> **Task input**:

★ ★ ★ ★ ★

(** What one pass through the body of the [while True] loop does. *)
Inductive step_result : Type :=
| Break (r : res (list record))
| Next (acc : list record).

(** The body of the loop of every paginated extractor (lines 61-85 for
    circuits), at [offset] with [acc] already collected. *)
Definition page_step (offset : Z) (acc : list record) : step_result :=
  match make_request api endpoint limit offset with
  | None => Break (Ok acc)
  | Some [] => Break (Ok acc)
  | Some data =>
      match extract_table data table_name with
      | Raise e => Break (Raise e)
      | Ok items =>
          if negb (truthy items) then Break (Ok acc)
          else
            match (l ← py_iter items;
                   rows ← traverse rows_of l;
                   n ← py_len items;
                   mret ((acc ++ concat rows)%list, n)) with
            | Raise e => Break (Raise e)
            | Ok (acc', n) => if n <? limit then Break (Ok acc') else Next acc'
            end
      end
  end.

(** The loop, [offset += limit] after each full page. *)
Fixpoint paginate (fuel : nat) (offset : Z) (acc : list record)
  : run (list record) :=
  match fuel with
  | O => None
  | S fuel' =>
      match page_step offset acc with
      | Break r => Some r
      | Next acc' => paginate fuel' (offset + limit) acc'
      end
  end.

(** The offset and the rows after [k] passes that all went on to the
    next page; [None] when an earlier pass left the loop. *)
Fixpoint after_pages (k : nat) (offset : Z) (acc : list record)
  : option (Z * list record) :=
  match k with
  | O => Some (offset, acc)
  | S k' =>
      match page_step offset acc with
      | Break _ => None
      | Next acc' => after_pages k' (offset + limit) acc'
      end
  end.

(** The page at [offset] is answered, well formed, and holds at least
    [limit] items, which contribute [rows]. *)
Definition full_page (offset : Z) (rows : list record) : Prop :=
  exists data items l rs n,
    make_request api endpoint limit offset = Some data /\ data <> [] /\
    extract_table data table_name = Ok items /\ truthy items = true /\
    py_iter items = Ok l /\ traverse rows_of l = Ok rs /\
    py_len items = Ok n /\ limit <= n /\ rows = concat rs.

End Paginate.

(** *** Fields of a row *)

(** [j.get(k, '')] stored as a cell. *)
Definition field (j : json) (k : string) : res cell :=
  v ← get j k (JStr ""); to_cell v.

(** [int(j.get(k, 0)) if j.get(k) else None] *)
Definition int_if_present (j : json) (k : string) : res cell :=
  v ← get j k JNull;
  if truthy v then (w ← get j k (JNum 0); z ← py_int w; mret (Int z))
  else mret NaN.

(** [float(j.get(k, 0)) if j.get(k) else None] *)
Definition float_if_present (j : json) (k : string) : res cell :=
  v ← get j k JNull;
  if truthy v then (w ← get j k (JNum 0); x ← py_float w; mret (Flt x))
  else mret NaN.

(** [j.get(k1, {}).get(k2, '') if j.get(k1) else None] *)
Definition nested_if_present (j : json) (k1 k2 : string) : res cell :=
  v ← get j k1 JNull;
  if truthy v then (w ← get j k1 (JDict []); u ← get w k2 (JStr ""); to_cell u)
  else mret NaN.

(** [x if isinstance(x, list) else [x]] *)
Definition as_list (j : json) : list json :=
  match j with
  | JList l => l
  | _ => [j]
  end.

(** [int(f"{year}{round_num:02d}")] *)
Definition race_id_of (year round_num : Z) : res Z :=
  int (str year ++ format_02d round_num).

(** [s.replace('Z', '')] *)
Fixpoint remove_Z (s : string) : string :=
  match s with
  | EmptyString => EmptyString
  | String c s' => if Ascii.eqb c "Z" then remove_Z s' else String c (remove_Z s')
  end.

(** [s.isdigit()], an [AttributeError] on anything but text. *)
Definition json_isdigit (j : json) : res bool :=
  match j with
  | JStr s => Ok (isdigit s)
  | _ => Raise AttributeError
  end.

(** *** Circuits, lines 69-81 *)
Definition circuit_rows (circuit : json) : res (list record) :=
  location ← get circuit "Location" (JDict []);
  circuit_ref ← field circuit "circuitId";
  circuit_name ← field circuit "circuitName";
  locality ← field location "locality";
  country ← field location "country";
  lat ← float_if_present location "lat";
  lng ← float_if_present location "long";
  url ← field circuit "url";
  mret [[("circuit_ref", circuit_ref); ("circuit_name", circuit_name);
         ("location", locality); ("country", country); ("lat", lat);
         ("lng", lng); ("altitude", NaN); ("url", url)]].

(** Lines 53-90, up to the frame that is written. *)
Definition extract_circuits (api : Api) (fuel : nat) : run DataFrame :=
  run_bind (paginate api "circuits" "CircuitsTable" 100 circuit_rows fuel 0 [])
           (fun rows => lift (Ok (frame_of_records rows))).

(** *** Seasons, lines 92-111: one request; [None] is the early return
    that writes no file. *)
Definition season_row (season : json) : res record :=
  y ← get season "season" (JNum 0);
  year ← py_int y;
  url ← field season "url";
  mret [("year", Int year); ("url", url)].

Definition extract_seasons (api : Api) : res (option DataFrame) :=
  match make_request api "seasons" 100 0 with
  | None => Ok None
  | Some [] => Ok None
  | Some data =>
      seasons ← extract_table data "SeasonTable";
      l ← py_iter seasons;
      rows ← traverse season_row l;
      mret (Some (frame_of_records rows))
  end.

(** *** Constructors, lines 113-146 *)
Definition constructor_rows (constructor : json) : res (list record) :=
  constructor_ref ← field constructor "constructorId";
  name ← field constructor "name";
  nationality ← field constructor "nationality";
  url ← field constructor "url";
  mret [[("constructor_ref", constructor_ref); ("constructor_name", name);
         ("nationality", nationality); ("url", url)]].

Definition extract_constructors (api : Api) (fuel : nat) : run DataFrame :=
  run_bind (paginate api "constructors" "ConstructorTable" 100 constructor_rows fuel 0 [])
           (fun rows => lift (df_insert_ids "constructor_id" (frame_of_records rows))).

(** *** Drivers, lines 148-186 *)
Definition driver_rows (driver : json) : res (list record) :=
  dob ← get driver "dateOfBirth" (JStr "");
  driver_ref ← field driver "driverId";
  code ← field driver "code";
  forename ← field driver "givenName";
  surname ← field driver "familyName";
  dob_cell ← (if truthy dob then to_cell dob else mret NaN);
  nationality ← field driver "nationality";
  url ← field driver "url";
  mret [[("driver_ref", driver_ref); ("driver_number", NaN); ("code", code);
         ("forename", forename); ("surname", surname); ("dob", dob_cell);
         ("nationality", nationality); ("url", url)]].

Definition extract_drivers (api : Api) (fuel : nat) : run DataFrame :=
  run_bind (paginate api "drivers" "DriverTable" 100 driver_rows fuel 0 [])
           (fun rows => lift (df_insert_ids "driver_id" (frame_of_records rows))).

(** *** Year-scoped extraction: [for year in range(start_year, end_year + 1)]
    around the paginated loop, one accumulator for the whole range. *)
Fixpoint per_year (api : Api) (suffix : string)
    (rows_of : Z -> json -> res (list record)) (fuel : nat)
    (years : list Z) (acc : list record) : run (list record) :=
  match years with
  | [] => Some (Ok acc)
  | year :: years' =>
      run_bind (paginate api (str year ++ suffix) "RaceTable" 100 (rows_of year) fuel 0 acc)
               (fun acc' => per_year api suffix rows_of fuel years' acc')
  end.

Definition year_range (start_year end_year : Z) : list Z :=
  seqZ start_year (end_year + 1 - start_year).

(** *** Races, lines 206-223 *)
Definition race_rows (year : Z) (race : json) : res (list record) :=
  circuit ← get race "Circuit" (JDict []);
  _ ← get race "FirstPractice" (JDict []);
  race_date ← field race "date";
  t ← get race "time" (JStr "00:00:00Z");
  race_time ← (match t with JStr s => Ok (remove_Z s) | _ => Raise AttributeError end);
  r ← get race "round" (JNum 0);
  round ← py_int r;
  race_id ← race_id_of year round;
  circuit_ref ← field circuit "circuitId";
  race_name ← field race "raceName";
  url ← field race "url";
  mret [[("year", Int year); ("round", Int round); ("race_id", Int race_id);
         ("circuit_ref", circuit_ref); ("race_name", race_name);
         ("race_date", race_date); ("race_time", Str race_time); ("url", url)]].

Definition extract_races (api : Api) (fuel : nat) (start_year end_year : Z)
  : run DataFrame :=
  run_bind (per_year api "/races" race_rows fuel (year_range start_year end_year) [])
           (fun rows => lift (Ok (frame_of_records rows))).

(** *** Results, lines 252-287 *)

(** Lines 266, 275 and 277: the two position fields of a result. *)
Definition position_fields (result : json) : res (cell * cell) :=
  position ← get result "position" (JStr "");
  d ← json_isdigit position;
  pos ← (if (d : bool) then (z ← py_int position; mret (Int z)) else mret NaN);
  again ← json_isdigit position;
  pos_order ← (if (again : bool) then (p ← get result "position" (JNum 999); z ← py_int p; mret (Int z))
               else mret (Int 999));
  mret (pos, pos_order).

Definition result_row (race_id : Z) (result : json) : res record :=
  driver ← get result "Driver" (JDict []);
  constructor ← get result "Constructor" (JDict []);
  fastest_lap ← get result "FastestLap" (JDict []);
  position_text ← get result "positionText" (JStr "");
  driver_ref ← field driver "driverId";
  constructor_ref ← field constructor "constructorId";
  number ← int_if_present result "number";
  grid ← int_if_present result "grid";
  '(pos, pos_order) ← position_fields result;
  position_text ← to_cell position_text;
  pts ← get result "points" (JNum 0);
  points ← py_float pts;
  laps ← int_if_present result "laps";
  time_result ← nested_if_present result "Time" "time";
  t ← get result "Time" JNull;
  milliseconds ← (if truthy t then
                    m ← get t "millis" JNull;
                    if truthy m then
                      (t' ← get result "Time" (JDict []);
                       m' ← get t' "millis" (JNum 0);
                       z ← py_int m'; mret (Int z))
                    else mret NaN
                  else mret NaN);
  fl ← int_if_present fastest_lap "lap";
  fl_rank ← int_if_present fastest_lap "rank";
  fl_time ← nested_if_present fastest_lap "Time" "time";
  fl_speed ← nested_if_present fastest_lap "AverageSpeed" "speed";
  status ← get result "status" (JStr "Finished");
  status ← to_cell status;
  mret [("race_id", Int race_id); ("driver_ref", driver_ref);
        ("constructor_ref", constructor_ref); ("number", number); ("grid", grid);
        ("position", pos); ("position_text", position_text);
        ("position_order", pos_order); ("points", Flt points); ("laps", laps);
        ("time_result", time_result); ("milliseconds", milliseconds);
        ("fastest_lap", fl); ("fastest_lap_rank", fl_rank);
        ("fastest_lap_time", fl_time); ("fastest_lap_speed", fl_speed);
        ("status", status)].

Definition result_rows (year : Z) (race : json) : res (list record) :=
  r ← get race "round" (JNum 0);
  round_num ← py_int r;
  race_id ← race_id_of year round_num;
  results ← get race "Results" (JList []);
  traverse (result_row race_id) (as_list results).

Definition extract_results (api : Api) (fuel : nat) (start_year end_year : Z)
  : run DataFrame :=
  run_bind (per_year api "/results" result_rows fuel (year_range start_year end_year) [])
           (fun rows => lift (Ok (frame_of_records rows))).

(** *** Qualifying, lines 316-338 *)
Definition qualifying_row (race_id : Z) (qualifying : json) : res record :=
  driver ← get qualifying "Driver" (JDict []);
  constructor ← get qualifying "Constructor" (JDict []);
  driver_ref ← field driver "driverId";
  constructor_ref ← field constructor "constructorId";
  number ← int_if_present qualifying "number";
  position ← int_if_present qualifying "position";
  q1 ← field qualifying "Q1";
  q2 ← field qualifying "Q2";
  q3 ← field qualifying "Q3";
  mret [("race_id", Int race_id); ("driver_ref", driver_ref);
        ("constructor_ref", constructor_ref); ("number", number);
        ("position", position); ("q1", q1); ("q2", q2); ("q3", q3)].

★ ★ ★ ★ ★

> **What to do**: Look for the string "status" in the data above and return every line that has it.

> **Output**:
  status ← get result "status" (JStr "Finished");
  status ← to_cell status;
        ("status", status)].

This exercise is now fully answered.